Problem details - Going through the entries below, copy out each line that contains "Extern".

Exercise data -

Definition others : relation Connector := λ s s',
  ∃ new, l_trace s' = new ++ l_trace s ∧ Forall (λ e, plain e = true) new.

#[local] Instance others_preorder : PreOrder others.
Proof.
  split; [intros s; by exists []|]. intros s1 s2 s3 (n1 & E1 & F1) (n2 & E2 & F2).
  exists (n2 ++ n1). split; [by rewrite E2, E1, app_assoc|by apply Forall_app].
Qed.

Lemma tries_made_app t1 t2 : tries_made (t1 ++ t2) = (tries_made t1 + tries_made t2)%nat.
Proof. unfold tries_made. by rewrite List.filter_app, length_app. Qed.

Lemma answered_app t1 t2 : answered (t1 ++ t2) ↔ answered t1 ∨ answered t2.
Proof. unfold answered. setoid_rewrite elem_of_app. naive_solver. Qed.

Lemma plain_silent new : Forall (λ e, plain e = true) new → tries_made new = 0%nat ∧ ¬ answered new.
Proof.
  intros Hn. split.
  - unfold tries_made. induction Hn as [|e new He Hn IH]; [done|]. cbn [List.filter].
    unfold plain in He. by destruct (begins e).
  - intros (h & m & H). rewrite Forall_forall in Hn. by specialize (Hn _ H).
Qed.

Lemma others_ldap c : (∀ r, plain (LEv c r) = true) → does others (ldap c).
Proof. intros Hc s. apply (wp_ldap c). intros r. exists [LEv c r]. split; [done|]. by repeat constructor. Qed.

Lemma others_handle h : does others (set_handle h).
Proof. intros s. apply wp_modify. by exists []. Qed.

Lemma others_option h o : begins (LEv (SetOption h o) 0) = false → does others (ldap (SetOption h o)).
Proof. intros H. apply others_ldap. intros r. unfold plain. cbn in *. by rewrite H. Qed.

#[local] Hint Resolve others_handle : does.
#[local] Hint Extern 1 (does others (ldap _)) => apply others_ldap; done : does.
#[local] Hint Extern 1 (does others (ldap (SetOption ?h _))) => apply others_option; by destruct h : does.

Lemma others_here o : begins (LEv (SetOption None o) 0) = false → does others (set_option_here o).
Proof.
  intros Ho. unfold set_option_here. apply does_bind; [apply _|solve_does|]. intros [h|]; by apply others_option.
Qed.

Lemma others_text v o : (∀ x, begins (LEv (SetOption None (o x)) 0) = false) → does others (set_text v o).
Proof. intros Ho. unfold set_text. destruct (streq _ _); [solve_does|by apply others_here]. Qed.

Lemma others_connect uri : does others (connect uri).
Proof.
  unfold connect. destruct (streq _ _); [solve_does|]. apply does_bind; [apply _|solve_does|]. intros [h|]; [solve_does|].
  apply (does_bind others (ldap (Initialize (c_str uri)))); [solve_does|]. intros [rc h].
  apply does_bind; [apply _|solve_does|]. intros _. destruct (negb _); [solve_does|].
  repeat (apply does_checked; [apply _|by apply others_here|]). solve_does.
Qed.

Lemma others_disconnect : does others disconnect.
Proof.
  unfold disconnect. apply does_bind; [apply _|solve_does|]. intros [h|]; [|solve_does].
  apply (does_bind others (ldap (Unbind (Some h)))); [solve_does|]. intros _. solve_does.
Qed.

Lemma others_bind mode dn pw : does others (bind mode dn pw).
Proof.
  unfold bind. apply does_bind; [apply _|solve_does|]. intros [h|]; [|solve_does].
  apply does_bind; [apply _|destruct (_ =? _); [apply (others_ldap (StartTls _)); done|solve_does]|].
  intros rc. destruct (_ && _); [solve_does|]. by apply (others_ldap (SaslBind _ _ _)).
Qed.

(** The try that began at [s0]: whether its search was answered. *)
Definition trial (s0 : Connector) (up : bool) (s : Connector) : Prop :=
  ∃ new, l_trace s = new ++ l_trace s0 ∧ tries_made new = 1%nat ∧ (answered new ↔ up = true).

Lemma trial_others s0 up s s' : trial s0 up s → others s s' → trial s0 up s'.
Proof.
  intros (n1 & E1 & C1 & A1) (n2 & E2 & F2). destruct (plain_silent _ F2) as [C2 A2].
  exists (n2 ++ n1). split; [by rewrite E2, E1, app_assoc|]. rewrite tries_made_app, answered_app. split; [lia|tauto].
Qed.

(** The code tells whether the search was answered. *)
Definition told (s0 : Connector) (rc : Z) (s : Connector) : Prop := trial s0 (rc =? 0) s.

Lemma told_error s0 rc s : rc ≠ 0 → trial s0 false s → told s0 rc s.
Proof. intros Hr H. unfold told. by rewrite (proj2 (Z.eqb_neq rc 0) Hr). Qed.

Lemma wp_others {A} s0 up (m : ML A) s : does others m → trial s0 up s → wp m (valQ (λ _, trial s0 up)) s.
Proof. intros Hm Hs. eapply wp_valQ_mono; [apply Hm|]. intros a s' Ho. by eapply trial_others. Qed.

(** A call before the search. *)
Lemma wp_before s0 m err k s :
  does others m → (∀ rc, rc ≠ 0 → err rc ≠ 0) → trial s0 false s →
  (∀ s', trial s0 false s' → wp k (valQ (told s0)) s') →
  wp (checked m err k) (valQ (told s0)) s.
Proof.
  intros Hm He Hs Hk. apply (wp_checked (λ _, trial s0 false)); [by apply wp_others|done|].
  intros rc s' Hr H. apply told_error; auto.
Qed.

Task result -
#[local] Hint Extern 1 (does others (ldap _)) => apply others_ldap; done : does.
#[local] Hint Extern 1 (does others (ldap (SetOption ?h _))) => apply others_option; by destruct h : does.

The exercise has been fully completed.